In granting the motion to strike, the court determined that the anti-SLAPP statute applied because Silverstein and Beinin made their respective statements in a “public forum” and the statements were made in connection with “an issue of public interest.”

As it was already abundantly clear in California that a blog is a public forum, Neuwirth tried to get around this by arguing that Silverstein’s blog did not qualify because he “controls the content.” The court rejected this argument out-of-hand, indicating that control over indivual blogs and websites is part of the nature of the Internet, and that those with opposing views can create competing sites and publish articles or letters through the same medium.

The court found that the postings related to an issue of public interest because they were part of a larger debate about the Israeli-Palestinian conflict.
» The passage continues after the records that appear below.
Definition prune p : Pool := set_slots (arena p) (arena_next p) (live_of p) p.

Definition join (s : Slot) p : Pool :=
  set_slots (fun j => if Nat.eqb j (arena_next p) then s else arena p j) (S (arena_next p))
    (live_of p ++ [arena_next p]) p.

Lemma wp_add_slot p s (Q : Pool -> Result nat Overloaded -> Prop) :
  (forall o, Q (prune p) (Err o)) ->
  ((length (live_of p) < limit_max (pool_limits p))%nat -> Q (join s p) (Ok (arena_next p))) -> wp (add_slot s) p Q.
Proof using Type.
  intros Herr Hok. unfold add_slot. apply wp_bind, wp_get, wp_bind, wp_modify. fold (live_of p).
  destruct (existsb _ _); [by apply wp_err | ]. destruct (Nat.leb_spec (limit_max (pool_limits p)) (length (live_of p)));
    [by apply wp_err | ]. apply wp_bind, wp_modify, wp_ret. by apply Hok.
Qed.

Lemma live_elem p i : i ∈ live_of p <-> i ∈ table p /\ packed_phase (view p i) <> Dead.
Proof using Type. unfold live_of. rewrite list_elem_of_filter. unfold slot_phase, view. tauto. Qed.

Lemma live_length p : (length (live_of p) <= length (table p))%nat.
Proof using Type. apply length_filter. Qed.

Lemma tenancy_prune p gs : tenancy p gs -> tenancy (prune p) gs.
Proof using Type.
  intros [[es Hs] Ht Hg Hr Hd [Hin Hnd Hlive Hmax]]. split; try done.
  - exists es. by destruct Hs.
  - pose proof (live_length p) as Hle. split; cbn [prune set_slots table arena_next pool_limits].
    + intros i [Hi _]%live_elem. auto.
    + by apply NoDup_filter.
    + intros i Hi Hph. apply live_elem. auto.
    + lia.
Qed.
Not surprisingly, the court indicated that this conflict “is a concern to a substantial number of people and is more than a mere curiosity.” The court also found that Silverstein and Beinin’s statements had sufficient nexus with the public issue “because they characterize the views of an outspoken opponent,” who was a “limited purpose public figure.” Neuwirth became a public figure, according to the court, by voluntarily seeking to “influence the debate on the Israeli-Palestinian conflict by writing articles and commentaries.”

The burden then shifted to Neuwirth to establish a probability of success on the merits of her claim. The court found that Neuwirth had not carried this burden for a number of reasons.

First, as a limited purpose public figure, Neuwirth was required to come forward with clear and convincing evidence of “actual malice” (knowledge or reckless disregard for the falsity of the statements), and she failed to do so.

Second, the court viewed Silverstein’s “Kahanist swine” statement as a non-actionable statement of opinion, finding that, under a “totality of the circumstances test,” no reasonable person would read the statement as asserting that Neuwirth was really a terrorist (or a pig, for that matter). Important to this finding was the fact that the statement was made as part of an ongoing political debate about a highly contentious issue:

The publication as a whole was intended by Silverstein to communicate his opinions regarding attacks that were made on him by individuals and on websites that disagree with his opinions on the Israeli-Palestinian conflict. It is clear that Silverstein often criticizes certain individuals, and he is criticized by them. In this context, the reader of the blog will construe the ‘Kahanist swine’ comment as Silvertein’s opinion regarding Plaintiff’s beliefs, and not a factual statement that she is in fact a Kahanist or a ‘swine.’

Third, the court indicated that Silverstein could rely on truth as a defense because, despite submitting a declaration in opposition to the anti-SLAPP motion, Neuwirth had not actually denied being a Kahanist nor submitted any evidence to show that the statement was false.

Finally, the court held that Neuwirth’s claim against Silverstein for re-publishing Beinin’s statement was barred by CDA 230, which protects providers of interactive computer services from tort liability for publishing the statements or content of third parties.

The court awarded Beinin $1,840 in attorney’s fees and indicated that Silverstein should make his claim for attorney’s fees in a separate motion. Neuwirth’s attorney announced her intent to appeal the ruling.

(NOTE: Joel Beinin is the Director of Middle East Studies at the American University in Cairo, where the author of this post attended graduate school.)